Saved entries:
___

Lemma ship_again tid inputs key caller by_ s i s' :
  committed s = working s -> ship_transfer tid inputs key caller by_ s = (Ok i, s') ->
  forall tid2 inputs2 caller2 by2, ship_transfer tid2 inputs2 key caller2 by2 s' = (Ok i, s').
Proof.
  intros Hc H tid2 inputs2 caller2 by2.
  assert (Hf : exists t, find_by (shipped_under key) s' = (Ok (Some (i, t)), s')).
  { pose proof H as H0. unfold ship_transfer in H0. apply bind_ok in H0 as (ex & s1 & H1 & H0).
    pose proof H1 as [-> _]%find_by_ok. destruct ex as [[j t]|].
    { apply ret_ok in H0 as [<- <-]. by exists t. }
    apply find_by_ok in H1 as [_ Hsel]. simpl in Hsel.
    assert (Hno : forall r, r ∈ transfers (working s) -> shipped_under key r = false)
      by (intros r [k Hk]%elem_row_of; exact (proj1 (select_nil _ _) Hsel k r Hk)).
    apply ship_transfer_ok in H as [[-> (t & Ht%row_of_elem & Hk)]|[[-> (t & Ht & Hk)]|H]].
    - by rewrite Hno in Hk.
    - rewrite Hc in Ht. apply row_of_elem in Ht. by rewrite Hno in Hk.
    - destruct H as (_ & -> & _ & _ & t & Ht & _ & _ & _ & [_ Htr _ _ _ _]).
      exists (with_shipped by_ (utc_now (env s)) (with_ship_key key t)).
      apply find_by_run. simpl. rewrite Htr. apply (select_single (fun _ x => shipped_under key x)).
      + by rewrite !row_of_set, !bool_decide_eq_true_2, Ht.
      + unfold shipped_under, same_key. simpl. by apply bool_decide_eq_true_2.
      + intros j x Hx Hpx. destruct (decide (tid = j)) as [->|Hne]; [done|].
        rewrite !row_of_set, !bool_decide_eq_false_2 in Hx by done.
        apply row_of_elem in Hx. by rewrite (Hno x Hx) in Hpx. }
  destruct Hf as [t Hf]. unfold ship_transfer. by rewrite (bind_ok_intro _ _ _ _ _ Hf).
Qed.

___

-- WORK ORDER --
Show a copy of each line from the data that includes the word "forall".

-- TASK ANSWER --
  forall tid2 inputs2 caller2 by2, ship_transfer tid2 inputs2 key caller2 by2 s' = (Ok i, s').
    assert (Hno : forall r, r ∈ transfers (working s) -> shipped_under key r = false)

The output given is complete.